SOUTH Norfolk Council leader John Fuller has reassured residents that the authority has no invest-ments in collapsed Icelandic banks.

And he revealed that South Norfolk Council moved £1m from a subsidiary of Landsbanki just a few days ago.

South Norfolk Council had invested a total of £2m in Heritable, a Landsbanki subsidiary in October last year.

Of that £1m matured in August this year, and was moved elsewhere and the second million matured on September 30.

However, 24 hours earlier on September 29, a ratings agency downgraded Landsbanki which prompted South Norfolk Council's decision to reinvest that final £1m elsewhere.

Mr Fuller said: "South Norfolk Council remains one of the country's financially strong councils, providing services to the public which the Audit Commission rates as excellent.

"In the case of Landsbanki, we are delighted to escape the current turmoil. We followed the guidance on spreading risk and not leaving all our investment eggs in one basket for long periods. So the rules worked, but that's little comfort to those councils who had locked away money for long periods."

Andy Radford, South Norfolk Council's director of finance and acting chief executive, said: "The council relies on interest earned from its cash deposits to fund frontline services. The security of this public money is critical. The council has always managed its cash investments so there is a balance between security and return.

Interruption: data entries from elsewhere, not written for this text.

Definition trigger_message_body (status : JobStatus) : option (list node) :=
  if to_boolean (appExitTriggerMessage status)
  then Some [to_node (appExitTriggerMessage status)]
  else None.

Definition trigger_role_body (status : JobStatus) : option (list node) :=
  if to_boolean (appExitTriggerTaskRoleName status)
  then Some [to_node (appExitTriggerTaskRoleName status)]
  else None.

Definition trigger_index_body (status : JobStatus) : option (list node) :=
  if isNil (appExitTriggerTaskIndex status)
  then None
  else Some [to_node (appExitTriggerTaskIndex status)].

Definition user_code_body (status : JobStatus) : option (list node) :=
  match runtime_of status with
  | Val output =>
      if isNil (Runtime.originalUserExitCode output)
      then None
      else Some [to_node (Runtime.originalUserExitCode output)]
  | _ => None
  end.

Definition user_failure_rows (status : JobStatus) : list node :=
  row "reason" "Exit Reason:" (hint_of_parts (reason_parts status))
  ++ row "solution" "Exit Solutions:" (hint_of_parts (solution_parts status))
  ++ [NDiv None (Some "h1") []]
  ++ row "trigger-message" "Exit Trigger Message:" (trigger_message_body status)
  ++ row "task-role" "Exit Trigger Task Role:" (trigger_role_body status)
  ++ row "container-id" "Exit Trigger Task Index:" (trigger_index_body status)
  ++ row "user-exit-code" "Original User Exit Code:" (user_code_body status).

Definition exit_code_row (status : JobStatus) : node :=
  NHintItem "platform-exit-code" "Exit Code:" [to_node (appExitCode status)].

Definition exit_type_rows (status : JobStatus) : list node :=
  row "type" "Exit Type:"
    (if to_boolean (exit_type_of status)
     then Some [to_node (exit_type_of status)]
     else None).

Definition exit_rows (status : JobStatus) : list node :=
  [exit_code_row status]
  ++ exit_type_rows status
  ++ (if strict_eq (exit_type_of status) "USER_FAILURE"
      then user_failure_rows status
      else [diagnosticsHint]).

Definition exit_bar (state : string) : MessageBarType.t :=
  if String.eqb state "Failed" then MessageBarType.error else MessageBarType.info.

(** ** Presence read as "not undefined"

    The reading of "if present" under which a trigger hint would be emitted
    for every property that is not [undefined], whatever its value. *)

Definition defined {A : Type} (v : js A) : Prop := v <> Undefined.

Definition trigger_hints_by_presence
    (humanize : JobInfo -> string) (this : Summary) : Prop :=
  forall info status,
    jobInfo (props this) = Val info ->
    jobStatus info = Val status ->
    humanize info = "Failed" \/ humanize info = "Stopped" ->
    exit_type_of status = Val "USER_FAILURE" ->
    exists r,
      renderHintMessage humanize this = (Return (Val r), this_state this) /\
      (defined (appExitTriggerMessage status) ->
         find_hint "Exit Trigger Message:" (hints_of r) =
           Some [to_node (appExitTriggerMessage status)]) /\
      (defined (appExitTriggerTaskRoleName status) ->
         find_hint "Exit Trigger Task Role:" (hints_of r) =
           Some [to_node (appExitTriggerTaskRoleName status)]) /\
      (defined (appExitTriggerTaskIndex status) ->
         find_hint "Exit Trigger Task Index:" (hints_of r) =
           Some [to_node (appExitTriggerTaskIndex status)]).

(** ** The exit hints with presence as the specification defines it

    "Present" read as the specification defines it, not absent, whatever
    the value: a part is collected as soon as the property holds a string,
    the empty string included. *)

Definition part_if_given (key : string) (v : js string) : list node :=
  match v with
  | Val s => [NDiv (Some key) None [NText s]]
  | _ => []
  end.

Definition claimed_reason_parts (status : JobStatus) (code : Z) : list node :=
  part_if_given "spec-reason" (js_and (appExitSpec status) ExitSpec.reason)
  ++ (if Z.ltb 0 code
      then part_if_given "runtime-reason" (js_and (runtime_of status) Runtime.reason)
      else part_if_given "launcher-reason" (launcher_of status)).

Definition claimed_solution_parts (status : JobStatus) : list node :=
  part_if_given "runtime-solution" (js_and (runtime_of status) Runtime.solution)
  ++ match js_and (appExitSpec status) ExitSpec.solution with
     | Val entries => mapi solution_entry entries
     | _ => []
     end.

(** The Exit Reason hint is emitted if and only if one of its parts is
    present. *)
Definition exit_reason_by_presence
    (humanize : JobInfo -> string) (this : Summary) : Prop :=
  forall info status code,
    jobInfo (props this) = Val info ->
    jobStatus info = Val status ->
    humanize info = "Failed" \/ humanize info = "Stopped" ->
    exit_type_of status = Val "USER_FAILURE" ->
    ToNumber (appExitCode status) = Some code ->
    exists r,
      renderHintMessage humanize this = (Return (Val r), this_state this) /\
      (find_hint "Exit Reason:" (hints_of r) = None <->
       claimed_reason_parts status code = []).

(** The Exit Solutions hint is emitted if and only if the collection of
    present solutions is not empty. *)
Definition exit_solutions_by_presence
    (humanize : JobInfo -> string) (this : Summary) : Prop :=
  forall info status,
    jobInfo (props this) = Val info ->
    jobStatus info = Val status ->
    humanize info = "Failed" \/ humanize info = "Stopped" ->
    exit_type_of status = Val "USER_FAILURE" ->
    exists r,
      renderHintMessage humanize this = (Return (Val r), this_state this) /\
      (find_hint "Exit Solutions:" (hints_of r) = None <->
       claimed_solution_parts status = []).

(** An Exit Type hint is emitted whenever the exit spec has a type. *)
Definition exit_type_by_presence
    (humanize : JobInfo -> string) (this : Summary) : Prop :=
  forall info status,
    jobInfo (props this) = Val info ->
    jobStatus info = Val status ->
    humanize info = "Failed" \/ humanize info = "Stopped" ->
    exists r,
      renderHintMessage humanize this = (Return (Val r), this_state this) /\
      (forall spec ty,
         appExitSpec status = Val spec ->
         ExitSpec.type spec = Val ty ->
         find_hint "Exit Type:" (hints_of r) = Some [NText ty]).

(** ** Sample jobs *)

(** A stand-in for [getHumanizedJobStateString] in the examples: it takes
    the [state] property to hold the humanized state already. *)
Definition sample_humanize (jobInfo : JobInfo) : string :=
  match baseGet (jobStatus jobInfo) state with
  | Val s => s
  | _ => "Unknown"
  end.

Definition initial_state : State := mkState Null EmptyString 10000.

Definition summary_of (jobInfo : js JobInfo) : Summary :=
  mkSummary (mkProps Undefined jobInfo false) initial_state.

Definition job_of (status : JobStatus) : JobInfo :=
  mkJobInfo (Val "job-1") (Val status).

Definition no_exit_info (st : string) (code : js Z) : JobStatus :=
  mkJobStatus (Val st) code Undefined Undefined Undefined
              Undefined Undefined Undefined Undefined.

(** state Failed, exit code 1, a user failure with static reason R1 and
    two static solutions, runtime reason R2 and runtime solution S1. *)
Definition user_failure_status : JobStatus :=
  mkJobStatus (Val "Failed") (Val 1%Z) (Val "diagnostics")
    (Val (ExitSpec.mk (Val "USER_FAILURE") (Val "R1") (Val ["T1"; "T2"])))
    (Val (ExitMessages.mk (Val (Runtime.mk (Val "R2") (Val "S1") (Val 0%Z)))
                           (Val "L1")))
    (Val "task failed") (Val "worker") (Val 0%Z) Undefined.

(** A user failure whose trigger message is the empty string. *)
Definition empty_trigger_status : JobStatus :=
  mkJobStatus (Val "Failed") (Val 1%Z) Undefined
    (Val (ExitSpec.mk (Val "USER_FAILURE") Undefined Undefined))
    Undefined
    (Val EmptyString) Undefined Undefined Undefined.

(** state Failed, exit code 0, a user failure with a launcher message L1
    and a runtime reason R2. *)
Definition launcher_status : JobStatus :=
  mkJobStatus (Val "Failed") (Val 0%Z) Undefined
    (Val (ExitSpec.mk (Val "USER_FAILURE") Undefined Undefined))
    (Val (ExitMessages.mk (Val (Runtime.mk (Val "R2") Undefined Undefined))
                           (Val "L1")))
    Undefined Undefined Undefined Undefined.

(** A user failure whose static reason is the empty string. *)
Definition empty_reason_status : JobStatus :=
  mkJobStatus (Val "Failed") (Val 1%Z) Undefined
    (Val (ExitSpec.mk (Val "USER_FAILURE") (Val EmptyString) Undefined))
    Undefined
    Undefined Undefined Undefined Undefined.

"When some institutions began to struggle 12 months ago, we took the decision of tightening our criteria on which banks and building societies we could invest with, how much we could invest, and for what period. This has proved to be the correct approach.

"However, we are not are out of the woods yet, and we remain at some risk should some of the more secure UK banks or building societies get into difficulties."

South Norfolk Council's investment strategy is to spread the risk of any one institution failing by investing sums of up to £3m only. How much the council invests, who with and for how long is determined by the credit rating at the time of the investment.